PROBLEM REQUIREMENTS –
Print the records below from the first line through the line containing "#[export] Instance own_sessions", both included, word for word.

[Saved entries]

(* ===== verification/Isolation.v ===== *)
(** Accounts are isolated from each other: a request of a signed-in account
    changes no row of another account, in no table, and whatever it queues,
    revokes or audits is its own. *)
From S2P Require Import Prelude JsLib Crypto Json Schema Effects Platform Config Messaging Tokens Revocation Users Sessions Access Billing Auth AuthController Instances AuthSessions Guards Subscriptions LeadFinderBilling Webhooks Apollo Taxonomy Leads ApolloSearch Dto MailTemplate MailWorkers Campaign ResendWebhook Outreach Admin AdminController Controllers Api Service Fixtures Gate Integrity Pairing.
Import Guards Integrity Pairing.

Module Isolation.
(** ** Whose row it is *)
Class Owned (X : Type) := mine : string → X → bool.
#[export] Instance own_users : Owned user := λ sub u, seq_b (u_id u) sub.
#[export] Instance own_devices : Owned device := λ sub d, seq_b (d_userId d) sub.
#[export] Instance own_sessions : Owned session := λ sub s, seq_b (s_userId s) sub.
#[export] Instance own_tokens : Owned verification_token := λ sub t, seq_b (vt_userId t) sub.
#[export] Instance own_consents : Owned consent_record := λ sub c, seq_b (cr_userId c) sub.
#[export] Instance own_invites : Owned invite := λ sub i, seq_b (i_inviterId i) sub.
#[export] Instance own_subscriptions : Owned subscription := λ sub s, seq_b (sub_userId s) sub.
#[export] Instance own_lfSubscriptions : Owned lf_subscription := λ sub s, seq_b (lfs_userId s) sub.
#[export] Instance own_grants : Owned credit_grant := λ sub g, seq_b (g_userId g) sub.
#[export] Instance own_leads : Owned lead := λ sub l, bool_decide (l_submittedByUserId l = Some sub).
#[export] Instance own_jobs : Owned search_job := λ sub j, seq_b (j_userId j) sub.

Create HintDb ownership.
#[export] Hint Unfold own_users own_devices own_sessions own_tokens own_consents own_invites own_subscriptions
  own_lfSubscriptions own_grants own_leads own_jobs Sessions.unrevoked_of : ownership.

(** The rows of others are the same before and after. *)
Definition kept `{Owned X} (T : table X) (sub : string) (d d' : db) : Prop :=
  ∀ k r, mine sub r = false → t_get T d !! k = Some r ↔ t_get T d' !! k = Some r.
(** A search result belongs to the account of its job. *)
Definition results_kept (sub : string) (d d' : db) : Prop :=
  ∀ k r j, db_leadSearchJobs d !! r_jobId r = Some j → j_userId j ≠ sub →
    db_leadSearchResults d !! k = Some r ↔ db_leadSearchResults d' !! k = Some r.

Record others_kept (sub : string) (w w' : world) : Prop := OthersKept {
  ok_users : kept T_users sub (w_db w) (w_db w');
  ok_devices : kept T_devices sub (w_db w) (w_db w');
  ok_sessions : kept T_sessions sub (w_db w) (w_db w');
  ok_tokens : kept T_verificationTokens sub (w_db w) (w_db w');
  ok_consents : kept T_consentRecords sub (w_db w) (w_db w');
  ok_invites : kept T_invites sub (w_db w) (w_db w');
  ok_subscriptions : kept T_subscriptions sub (w_db w) (w_db w');
  ok_lfSubscriptions : kept T_leadFinderSubscriptions sub (w_db w) (w_db w');
  ok_grants : kept T_creditGrants sub (w_db w) (w_db w');
  ok_leads : kept T_leads sub (w_db w) (w_db w');
  ok_jobs : kept T_leadSearchJobs sub (w_db w) (w_db w');
  ok_results : results_kept sub (w_db w) (w_db w');
  (** Tables of no account. *)
  ok_invoices : db_invoices (w_db w') = db_invoices (w_db w);
  ok_adminInvites : db_adminAccessInvites (w_db w') = db_adminAccessInvites (w_db w);
  ok_plans : db_plans (w_db w') = db_plans (w_db w);
  ok_packs : db_creditPacks (w_db w') = db_creditPacks (w_db w);
  ok_tiers : db_leadFinderTiers (w_db w') = db_leadFinderTiers (w_db w);
  ok_messages : db_contactMessages (w_db w') = db_contactMessages (w_db w);
  ok_suppressions : db_emailSuppressions (w_db w') = db_emailSuppressions (w_db w);
  ok_queue : db_prospectInviteQueue (w_db w') = db_prospectInviteQueue (w_db w);
  ok_settings : db_campaignSettings (w_db w') = db_campaignSettings (w_db w);
  (** What it audits, revokes and searches. *)
  ok_audit : ∃ l, db_auditLogs (w_db w') = db_auditLogs (w_db w) ++ l ∧
               Forall (λ e, a_actorUserId e = Some sub) l;
  ok_redis : ∀ k, k ≠ Revocation.user_key sub → w_redis w' !! k = w_redis w !! k;
  ok_searches : ∃ l, w_apolloQueue w' = w_apolloQueue w ++ l ∧ Forall (λ j, aj_userId j = sub) l
}.

Lemma kept_refl `{Owned X} (T : table X) sub d : kept T sub d d.
Proof. by intros k r. Qed.
Lemma results_refl sub d : results_kept sub d d.
Proof. by intros k r j. Qed.
Lemma nothing_added {X} (Q : X → Prop) l : ∃ l', l = l ++ l' ∧ Forall Q l'.
Proof. exists []. by rewrite app_nil_r. Qed.
Lemma one_added {X} (Q : X → Prop) l x : Q x → ∃ l', l ++ [x] = l ++ l' ∧ Forall Q l'.
Proof. intros Hx. exists [x]. split; [done|]. by apply Forall_singleton. Qed.
(** The fields a step leaves alone. *)
Ltac same_fields := first [done | apply kept_refl | apply results_refl | apply nothing_added].
Lemma kept_trans `{Owned X} (T : table X) sub d1 d2 d3 :
  kept T sub d1 d2 → kept T sub d2 d3 → kept T sub d1 d3.
Proof. intros H1 H2 k r Hr. by rewrite (H1 k r Hr), (H2 k r Hr). Qed.
#[export] Instance others_kept_preorder sub : PreOrder (others_kept sub).
Proof.
  split.
  - intros w. constructor; same_fields.
  - intros w1 w2 w3 [] []. constructor; try (eapply kept_trans; eassumption); try congruence.
    + intros k r j Hj Hne. rewrite (ok_results0 k r j Hj Hne). apply (ok_results1 k r j); [|done].
      apply (ok_jobs0 (r_jobId r) j); [|done]. cbn. unfold mine, own_jobs, seq_b. by apply bool_decide_eq_false_2.
    + destruct ok_audit0 as (l1 & E1 & F1), ok_audit1 as (l2 & E2 & F2). exists (l1 ++ l2).
      rewrite E2, E1, app_assoc. split; [done|]. by apply Forall_app.
    + intros k Hk. by rewrite ok_redis1, ok_redis0.
    + destruct ok_searches0 as (l1 & E1 & F1), ok_searches1 as (l2 & E2 & F2). exists (l1 ++ l2).
      rewrite E2, E1, app_assoc. split; [done|]. by apply Forall_app.
Qed.

(** ** Writing one's own rows *)
(** New contents of a table with the same rows of others. *)
Class KeptTable `{Owned X} (T : table X) :=
  put_kept : ∀ sub m w,
    (∀ k r, mine sub r = false → t_get T (w_db w) !! k = Some r ↔ m !! k = Some r) →
    others_kept sub w (put_rows T m w).
Ltac kept_table :=
  intros sub m w Hm; constructor; first [exact Hm | same_fields].
#[export] Instance kt_users : KeptTable T_users.
Proof. kept_table. Qed.
#[export] Instance kt_devices : KeptTable T_devices.
Proof. kept_table. Qed.
#[export] Instance kt_sessions : KeptTable T_sessions.
Proof. kept_table. Qed.
#[export] Instance kt_invites : KeptTable T_invites.
Proof. kept_table. Qed.
#[export] Instance kt_subscriptions : KeptTable T_subscriptions.
Proof. kept_table. Qed.
#[export] Instance kt_lfSubscriptions : KeptTable T_leadFinderSubscriptions.
Proof. kept_table. Qed.
#[export] Instance kt_leads : KeptTable T_leads.
Proof. kept_table. Qed.
#[export] Instance kt_jobs : KeptTable T_leadSearchJobs.
Proof. kept_table. Qed.

(** The row stored under [k], if any, belongs to the account. *)
Definition mine_at `{Owned X} (T : table X) (sub k : string) (w : world) : Prop :=
  ∀ r, t_get T (w_db w) !! k = Some r → mine sub r = true.

(** [P] is a fact about the account's own rows, which its requests cannot
    falsify; under it the account's operations keep the rows of others. *)
Class Stable (sub : string) (P : world → Prop) := stable : ∀ w w', P w → others_kept sub w w' → P w'.
Definition under (P : world → Prop) (sub : string) (w w' : world) : Prop := P w → others_kept sub w w'.
#[export] Instance under_preorder P sub `{!Stable sub P} : PreOrder (under P sub).
Proof.
  split; [by intros w _|]. intros w1 w2 w3 H12 H23 Hp. specialize (H12 Hp).
  etrans; [exact H12|]. apply H23. by eapply stable.
Qed.
Lemma mine_at_stable `{Owned X} (T : table X) sub k :
  (∀ w w', others_kept sub w w' → kept T sub (w_db w) (w_db w')) → Stable sub (mine_at T sub k).
Proof.
  intros HT w w' Hm Ho r Hr. destruct (mine sub r) eqn:E; [done|].
  apply (HT w w' Ho k r E) in Hr. specialize (Hm r Hr). congruence.
Qed.
#[export] Instance stable_users sub k : Stable sub (mine_at T_users sub k).
Proof. refine (mine_at_stable _ _ _ _); intros w w' []; assumption. Qed.
#[export] Instance stable_devices sub k : Stable sub (mine_at T_devices sub k).
Proof. refine (mine_at_stable _ _ _ _); intros w w' []; assumption. Qed.
#[export] Instance stable_subscriptions sub k : Stable sub (mine_at T_subscriptions sub k).
Proof. refine (mine_at_stable _ _ _ _); intros w w' []; assumption. Qed.
#[export] Instance stable_lfSubscriptions sub k : Stable sub (mine_at T_leadFinderSubscriptions sub k).
Proof. refine (mine_at_stable _ _ _ _); intros w w' []; assumption. Qed.
#[export] Instance stable_jobs sub k : Stable sub (mine_at T_leadSearchJobs sub k).
Proof. refine (mine_at_stable _ _ _ _); intros w w' []; assumption. Qed.
(** The sessions on a device are of its owner. *)
Definition device_mine (sub id : string) (w : world) : Prop :=
  ∀ k s, db_sessions (w_db w) !! k = Some s → s_deviceId s = Some id → s_userId s = sub.
#[export] Instance stable_device_mine sub id : Stable sub (device_mine sub id).
Proof.
  intros w w' Hd [] k s Hs Hid. destruct (decide (s_userId s = sub)) as [|Hne]; [done|].
  apply (ok_sessions0 k s) in Hs; [by apply (Hd k)|]. unfold mine, own_sessions, seq_b. by apply bool_decide_eq_false_2.
Qed.
#[export] Instance stable_and sub P Q `{!Stable sub P, !Stable sub Q} : Stable sub (λ w, P w ∧ Q w).
Proof. intros w w' [] Ho. split; by eapply stable. Qed.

OUTPUT FOR THIS EXERCISE –
(* ===== verification/Isolation.v ===== *)
(** Accounts are isolated from each other: a request of a signed-in account
    changes no row of another account, in no table, and whatever it queues,
    revokes or audits is its own. *)
From S2P Require Import Prelude JsLib Crypto Json Schema Effects Platform Config Messaging Tokens Revocation Users Sessions Access Billing Auth AuthController Instances AuthSessions Guards Subscriptions LeadFinderBilling Webhooks Apollo Taxonomy Leads ApolloSearch Dto MailTemplate MailWorkers Campaign ResendWebhook Outreach Admin AdminController Controllers Api Service Fixtures Gate Integrity Pairing.
Import Guards Integrity Pairing.

Module Isolation.
(** ** Whose row it is *)
Class Owned (X : Type) := mine : string → X → bool.
#[export] Instance own_users : Owned user := λ sub u, seq_b (u_id u) sub.
#[export] Instance own_devices : Owned device := λ sub d, seq_b (d_userId d) sub.
#[export] Instance own_sessions : Owned session := λ sub s, seq_b (s_userId s) sub.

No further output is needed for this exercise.